A quiet, humble, and unassuming individual, Mark is a titan in his local communities. Since 1997 he worked as a newspaper editor, currently managing editor for Tyler, Lake Benton and Hendricks newspapers. Wilmes has been honored multiple times by the Minnesota Newspaper Association for ad creation, photography and as a columnist. 

 

What Mark is most proud of in all his work is the transformation he’s witnessed in community members through their participation in community theater. He credits grant funding and support from the Southwest Minnesota Arts Council as being “crucial to keeping area organizations open and thriving.” While the grants have supported upgrades to lighting and sound systems, operational expenses, advertising, and production which are all tangible benefits and easy to see; what is unseen is far more impactful and the hidden benefits go much deeper according to Wilmes. 

 

“I have witnessed many wonderful transformations over the years from people who have come to participate in a play or musical show who were filled with self-doubt and lack of self-worth. They’ve fought through those issues enough to come and do something that frightens them but attracts them just the same.” 

 

These impacts on individuals and organizations are a vital part of community building, on creating a sense of belonging. Wilmes is a fierce advocate of diversity and inclusivity. All are welcome to participate no matter what their skin color is, what their gender or orientation is, what their ability level is, whether they have a disability or not. Creating a welcoming and safe space for all types of people to come together and create an artform is the hallmark of success in these small community theaters in Southwest Minnesota. 

 

Another aspect of the impact of grant funding in rural communities is of an economic nature.  Mark knows first-hand that these small communities directly benefit every time a play or musical is produced because it draws individuals and families into town from all over the region. In addition to attending the production, these same people eat at local restaurants, gas up at the convenience store, spend a night or two in local hotels or B&B’s, and more. The economic benefits are tangible for local businesses. 

 

In an ever more polarized world, community theater is a place to bring people together even if for just a few hours. For the cast and crew, the connections are much stronger. “Friendships developed during these productions last lifetimes” explains Wilmes, “Most of my own friends in life I met through theater.”  People who begin rehearsals as strangers develop strong connections in a matter of mere weeks. 

 

Proof of the impact on individuals and family members come in the form of letters  

Wilmes has received over the years from individuals thanking Mark for creating the safe space in the theater. “On multiple occasions I’ve received letters years after a show from someone who said they would never be brave enough to be where they are in life right now if it were not for that summer spent working in one of our shows. This is the type of transformation upon which you cannot put a price tag like you can on new lights or microphones.” 

 

One particular young woman whom Mark had been mentoring over the years was dealing with self-doubt.
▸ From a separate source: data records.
Lemma append_round s p c d :
  let len := Z.of_nat (length c) in let bn := len / BSIZE in
  img_ok s → fdat_at s p (whole len) c → d ≠ [] → len mod BSIZE + Z.of_nat (length d) ≤ BSIZE → bn < MAXFILE →
  k_freeblock s + need len (Z.of_nat (length d)) ≤ FSSIZE →
  ∃ s1 p1 s2 x, iappend_block p bn s = Ok ((x, p1), s1) ∧ rsect x s1 = Ok (vw s1 x, s1) ∧
    wsect x (splice (vw s1 x) (Z.to_nat (len mod BSIZE)) d) s1 = Ok (tt, s2) ∧
    fdat_at s2 p1 (whole (len + Z.of_nat (length d))) (c ++ d) ∧ appended s p s2 p1 (need len (Z.of_nat (length d))).
Proof.
  intros len bn I F Hd Hl Hbn Hfb. assert (0 < Z.of_nat (length d)) as Hn by (destruct d; [done|simpl; lia]).
  assert (0 ≤ bn) as Hb0 by (rw /bn /BSIZE; dlia).
  destruct (append_map s p c _ I F Hn Hl Hbn Hfb) as (s1 & p1 & E1 & F1 & A1). fold len in F1, A1. fold bn in E1, F1.
  set (x := iblk (vw s1) p1 bn) in *. pose proof (ap_ok _ _ _ _ _ A1) as I1. pose proof (io_fb _ I1) as Hf1.
  pose proof (fd_in _ _ _ _ _ _ F1 bn ltac:(lia)) as Hx. fold x in Hx.
  assert (0 ≤ x < FSSIZE) as Hxr by (rw nmeta_eq in Hx; lia).
  exists s1, p1, (set_img (<[Z.to_nat x := splice (vw s1 x) (Z.to_nat (len mod BSIZE)) d]> (k_img s1)) s1), x.
  split; [done|]. split; [by apply rsect_ok|]. split; [by apply wsect_ok|]. set (s2 := set_img _ s1).
  assert (whole (len + Z.of_nat (length d)) = bn + 1) as -> by (rw /whole /bn /BSIZE in Hl |- *; dlia).
  destruct (write_last (vw s1) p1 (k_freeblock s1) (bn + 1) (12 <? bn + 1) c d (vw s2) F1) as [F2 G2]; [done|done| |].
  { intros k Hk. fold len. fold bn. fold x. rw /s2 vw_insert //. case_decide as E; [by rw E|done]. }
  split; [done|]. rw -(Z.add_0_r (need _ _)). apply (appended_trans s p s1 p1 _ s2 p1 0); [done|]. split; [|done|done|simpl; lia].
  apply img_ok_insert; [done|rw nmeta_eq in Hx; lia|]. rw length_splice; [|by apply I1]. rw (io_blk _ I1 x Hxr). rw /BSIZE in Hl |- *. dlia.
Qed.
He had been working with her since the age of eight or nine years old. She was never confident in her talent but couldn’t resist the lure of performing. Wilmes explained, “we kept encouraging her to perform and with every performance she became a little surer of herself.” 

 

Recently this same young woman from tiny Lake Benton, Minnesota participated in blind auditions on NBC’s “The Voice.” She chose to work with Gwen Stefani and has been a great sense of pride not only to Wilmes and to her family, but to the entire community and region. “When she learned that she was going to be auditioning and subsequently was chosen to continue, she contacted me to thank me for the confidence she gained from participating in our shows over the years.”  

 

Wilmes continues to be a positive force in the community and is currently focusing efforts to work with high school theater. He credits continued support from the granting system in Minnesota for keeping theater alive in rural communities. “A small community theater is still active in part from the support we have received from the Southwest Minnesota Arts Council. It is about far more than new lights or new speakers. It is about the lives that have been positively impacted, lives that have been changed forever. You cannot put a price on that kind of help.”